As conversas com a Forbes & Manhattan foram interrompidas naquele mesmo dia. Aprofundando a investigação, os funcionários da Petrobras descobriram mais um movimento dos canadenses: por meio de outra de suas controladas, a Forbes estava tentando explorar xisto na Jordânia, justamente o país onde Petrobras e Forbes mantinham parceria para exploração conjunta. Mais tarde, viria à tona que o próprio governo jordaniano questionara os canadenses, em uma reunião ocorrida no começo daquele ano de 2012, para que a empresa esclarecesse a razão de o grupo estar buscando explorar a mesma área por duas vias diferentes. A Forbes mostrava uma mão e escondia a outra.
Hacker aqui?
As suspeitas se intensificaram quando a petroleira fez uma busca por novos requerimentos de patente no Brasil e no exterior: tanto aqui como lá fora, Jorge Hardt Filho, João Carlos Winck e João Carlos Gobbo apareciam como requerentes de patentes de um processo muito semelhante ao Petrosix, chamado Prix. Nas descrições comerciais do Prix, ele era apresentado como um processo “com mais de 30 anos de comprovada operação”.

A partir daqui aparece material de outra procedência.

Lemma insert_run s i h number parent cs :
  overlay_ok s -> (i <= length (bss_of s))%nat ->
  check_position number parent s =
    (set_last s (last_after s number parent), Ok (commit_after s number parent)) ->
  select_level (front_block_number s) number (set_last s (last_after s number parent)) =
    (let s1 := set_last s (last_after s number parent) in
     if (i =? length (levels s))%nat then set_levels s1 (levels s ++ [new_level]) else s1, Ok i) ->
  (levels s <> [] -> i = Z.to_nat (number - front_block_number s)) ->
  number = default 0 ((fun l => l.2 + 1) <$> last_after s number parent) + Z.of_nat i ->
  (i = 0%nat -> forall lh n, last_after s number parent = Some (lh, n) -> parent = lh) ->
  (forall j, i = S j -> exists bs, bss_of s !! j = Some bs /\ parent ∈ hash <$> bs) ->
  inserts s h number parent cs.
Proof.
  intros Hok Hi Hcheck Hsel Hpos Hnum Hfront Hpar. unfold inserts.
  assert (insert h number parent cs s =
    insert_at i h number parent cs (commit_after s number parent)
      (if (i =? length (bss_of s))%nat
       then set_levels (set_last s (last_after s number parent)) (levels s ++ [new_level])
       else set_last s (last_after s number parent))) as ->.
  { unfold insert. unfold bindM at 1. unfold getM. cbn zeta.
    rewrite (bindM_ok _ _ _ _ _ _ Hcheck (eq_refl _)).
    rewrite (bindM_ok _ _ _ _ _ _ Hsel (eq_refl _)). by rewrite length_bss. }
  rewrite (insert_placed (set_last s (last_after s number parent)) (bss_of s));
    [|apply (ok_levels _ Hok)|done|apply (tree_indices _ _ _ _ _ (ok_tree _ Hok))].
  assert (default [] (bss_of s !! i) <> [] ->
    set_last s (last_after s number parent) = s /\
    i = Z.to_nat (number - front_block_number s)) as Herr.
  { intros Hne. assert (levels s <> []) as Hl.
    { intros Hnil. apply Hne. unfold bss_of. by rewrite Hnil. }
    rewrite last_after_nonempty, set_last_same by done. auto. }
  case_eq (MAX_BLOCKS_PER_LEVEL <=? Z.of_nat (length (default [] (bss_of s !! i)))); intros Hfull.
  { apply Z.leb_le in Hfull. left. eexists. destruct Herr as [-> Heq].
    - intros Hnil. rewrite Hnil in Hfull. by apply Hfull.
    - split; [done|]. cbn. rewrite <-Heq. done. }
  apply Z.leb_gt in Hfull. case_bool_decide as Hin.
  { left. eexists. destruct Herr as [-> Heq].
    - intros Hnil. rewrite Hnil in Hin. by apply not_elem_of_nil in Hin.
    - split; [done|]. cbn. by rewrite <-Heq. }
  right. exists i, (available_index (level_of (default [] (bss_of s !! i)))).
  destruct (available_index_of (default [] (bss_of s !! i))) as [Hr Hnew]; [|done|].
  { destruct (bss_of s !! i) as [bs|] eqn:Hbs; cbn; [|split; constructor].
    pose proof (tree_indices _ _ _ _ _ (ok_tree _ Hok)) as Hall. rewrite Forall_lookup in Hall.
    by eapply Hall. }
  split; [by split|]. done.
Qed.

(** The parent of a block above the front is a block of the level before. *)
Lemma parent_level s number parent j :
  overlay_ok s -> number_of parent = number - 1 -> is_Some (parents s !! parent) ->
  pinned_insertions s !! parent = None -> number = front_block_number s + Z.of_nat (S j) ->
  (S j <= length (bss_of s))%nat ->
  exists bs, bss_of s !! j = Some bs /\ parent ∈ hash <$> bs.
Proof.
  intros Hok Hn Hp Hlive Hnum Hj.
  destruct (lookup_lt_is_Some_2 (bss_of s) j) as [bs Hbs]; [lia|]. exists bs. split; [done|].
  pose proof (tree_tracked _ _ _ _ _ (ok_tree _ Hok)) as Ht.
  apply (tr_parents _ _ _ Ht) in Hp as [Hp|Hp]; [|cbn in Hp; rewrite Hlive in Hp; by destruct Hp].
  apply list_elem_of_fmap in Hp as (o & -> & Ho). apply list_elem_of_fmap. exists o. split; [done|].
  eapply placed_level; [apply (ok_placed _ Hok)|done|done|lia].
Qed.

Era mentira. O Prix, na verdade, jamais foi testado na prática. É, até hoje, um projeto em papel. Os “mais de 30 anos de comprovada operação” se referem, obviamente, ao Petrosix. O Prix era, de fato, um “Petrosix melhorado”.
Informações privilegiadas
No relatório, a Petrobras salientou ainda que os contratados da Engevix João Carlos Gobbo, Jorge Hardt Filho e João Carlos Winck foram as pessoas que tiveram acesso às informações usadas ilegalmente pela Forbes & Manhattan.

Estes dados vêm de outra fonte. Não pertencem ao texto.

(* ===== verification/Canonicalize.v ===== *)
(** Canonicalizing a block of the non-canonical overlay
    (client/state-db/src/noncanonical.rs).

    The block's changes go into the commit, its siblings and all that descends from them are
    discarded, and the journal records of every block that leaves the levels are deleted.  What
    is left in the levels is what descends from the canonicalized block. *)

From stdpp Require Import base numbers list option gmap sets fin_maps.
From S2P Require Import Prelude NonCanonical Discard NonCanonicalInv NonCanonicalOps.

Local Open Scope Z_scope.
Local Open Scope rust_scope.

Section canonicalize.
Context {BlockHash Key DBValue : Type} `{Countable BlockHash} `{Countable Key}.
Context (content : Key -> DBValue) (number_of : BlockHash -> Z).
Abbreviation BlockOverlay := (@BlockOverlay BlockHash Key).
Abbreviation Kept := (@Kept BlockHash Key DBValue _ _ _ _).
Abbreviation CommitSet := (@CommitSet BlockHash Key DBValue).
Abbreviation NC := (@NonCanonicalOverlay BlockHash Key DBValue _ _ _ _).
Abbreviation ok := (overlay_ok content number_of).
Implicit Types (ps : gmap BlockHash BlockHash) (hs : list BlockHash) (st : Kept) (s : NC).
Implicit Types (bs : list BlockOverlay) (bss : list (list BlockOverlay)).

(** Between two blocks of the level: [bss] are the other levels, [F] the blocks to come. *)
Record between ps bss (F : list BlockOverlay) s : Prop := mkBetween {
  bt_levels : levels s = level_of <$> bss;
  bt_tree : tree_ok content ps bss F (kept_of s);
  bt_size : Z.of_nat (length (F ++ concat bss)) < 2 ^ 32
}.

(** The same in all but the levels and what is retained *)
Record same_rest s s' : Prop := mkRest {
  rest_last : last_canonicalized s' = last_canonicalized s;
  rest_pinned : pinned s' = pinned s;
  rest_canon : pinned_canonicalized s' = pinned_canonicalized s
}.

(** A sibling goes with its subtree. *)
Lemma canonicalize_sibling index i o F ps bss s commit journals :
  i <> index -> between ps bss (o :: F) s ->
  exists s' js,
    canonicalize_one index i o s commit journals = Some (s', commit, js) /\
    between ps (prune ps bss [hash o]) F s' /\ same_rest s s' /\
    js ≡ₚ journals ++ (journal_key <$> o :: dropped ps bss [hash o]) /\
    outcome content (pinned s) ((o, o :: dropped ps bss [hash o]) :: subtrees ps bss [hash o])
      (F ++ concat (prune ps bss [hash o])) (kept_of s) (kept_of s').
Proof.
  intros Hne [Hl Ht Hsz]. cbn [app length] in Hsz. rewrite length_app in Hsz.
  unfold canonicalize_one. rewrite (proj2 (Nat.eqb_neq _ _) Hne), Hl.
  assert (forall c, c ∈ concat bss -> parents s !! hash c = ps !! hash c) as Hag by apply Ht.
  destruct (discard_journals_ok (parents s) bss (hash o)) as (js & -> & Hjs).
  { intros c Hc. by apply (tree_parent _ _ _ _ _ _ Ht). }
  { by eapply tree_nodup. }
  destruct (overlay_levels_ext (parents s) ps bss [hash o] [hash o]) as (_ & Hdr & _); [done..|].
  rewrite Hdr in Hjs. cbn [mbind option_bind].
  destruct (discard_descendants_ok content (pinned s) ps bss (o :: F) (kept_of s) (hash o))
    as (st & -> & Hout); [done|lia|].
  apply drop_subtree in Hout; [|done|lia].
  pose proof (Permutation_length (prune_dropped ps bss [hash o])) as Hlen. rewrite length_app in Hlen.
  cbn [mbind option_bind]. eexists _, _. split.
  { cbn [pinned set_kept set_levels]. rewrite pinned_next by lia. done. }
  cbn [kept_of set_kept set_levels k_values k_parents k_pinned_insertions levels values parents
       pinned_insertions].
  destruct st as [vs pr pi]. cbn [k_values k_parents k_pinned_insertions] in *.
  set (st' := drop_block _ _ _) in *. destruct st' as [vs' pr' pi'].
  split_all; [|done| |done].
  - split; [done|by eapply tree_ok_outcome|]. rewrite length_app. lia.
  - rewrite fmap_cons, Hjs. solve_Permutation.
Qed.

(** The subtrees of siblings are disjoint. *)
Lemma siblings_disjoint ps bss (l l' R : list BlockOverlay) h :
  NoDup (hash <$> (l ++ l' ++ R) ++ concat bss) ->
  h ∈ hash <$> l ++ dropped ps bss (hash <$> l) ->
  h ∉ hash <$> l' ++ dropped ps (prune ps bss (hash <$> l)) (hash <$> l').
Proof.
  intros Hnd Hh. rewrite <-(prune_dropped ps bss (hash <$> l)) in Hnd.
  rewrite <-(prune_dropped ps (prune ps bss (hash <$> l)) (hash <$> l')) in Hnd.
  set (d1 := dropped ps bss (hash <$> l)) in *. set (d2 := dropped ps (prune _ _ _) _) in *.
  set (c := concat _) in *.
  assert ((l ++ l' ++ R) ++ (c ++ d2) ++ d1 ≡ₚ (l ++ d1) ++ (l' ++ d2) ++ (R ++ c)) as Hp
    by solve_Permutation.
  rewrite Hp, fmap_app in Hnd. apply NoDup_app in Hnd as (_ & Hd & _).
  specialize (Hd h Hh). rewrite fmap_app, not_elem_of_app in Hd. tauto.
Qed.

A investigação interna apontava ainda, com base em registros, que os três ex-funcionários da Petrobras fizeram “visitas à SIX que não se limitaram ao período e às exigências do contrato com a Engevix”. E destacou: “no contrato firmado com a Engevix existe previsão impondo à Contratada o dever de sigilo das informações disponibilizadas pela Petrobras, o que se estende para suas subcontratadas, de maneira que qualquer utilização indevida de informações por funcionários da Engevix ou suas subcontratadas ensejaria a obrigação de indenização dos prejuízos causados”.
E la nave va
A Petrobras descobriria mais tarde que a Forbes tentara ainda vender um projeto para uma empresa chinesa usando imagens internas obtidas nas dependências da SIX.
Investigação seletiva
O pai de Gabriela Hardt, a juíza substituta de Moro em diversas ocasiões durante a operação, também passou incólume. A Engevix, para a qual Jorge Hardt trabalhou, teve seus negócios revirados pelos investigadores da Lava Jato. Foi Gabriela Hardt que determinou, por exemplo, a prisão de José Dirceu por acusação de ter recebido propinas da própria Engevix que empregou seu pai. O caso da Petrosix, no entanto, passou em branco pelos olhos sempre atentos de Curitiba.
Ao vencedor, as jazidas
1️⃣ Notificar extrajudicialmente as empresas por uso de propriedade intelectual para impedir que continuem usando os materiais;
2️⃣ Desaconselhar “futuros contratos com a empresa FORBES & MANHATTAN e qualquer empresa a ela vinculada direta ou indiretamente”.
Dois meses antes de deixar o poder, no entanto, Jair Bolsonaro não apenas ignorou a recomendação da própria Petrobras de nunca mais fazer negócios com os canadenses, como vendeu a Petrobras Six justamente para eles, a mesma Forbes & Manhattan que tentou passar a perna na estatal durante anos.
A Forbes pagou cerca de R$ 200 milhões pela fábrica, o equivalente a apenas um ano de lucro da SIX – e levou junto a tão cobiçada tecnologia Petrosix. De um jeito ou de outro, venceu.
O governo Lula tem agora 15 meses para passar o controle total aos canadenses da recém privatizada Petrosix. Uma investigação no Tribunal de Contas de União, que corre sob sigilo, pode esclarecer ainda mais os pontos obscuros desse negócio. Ainda dá tempo de evitar o pior.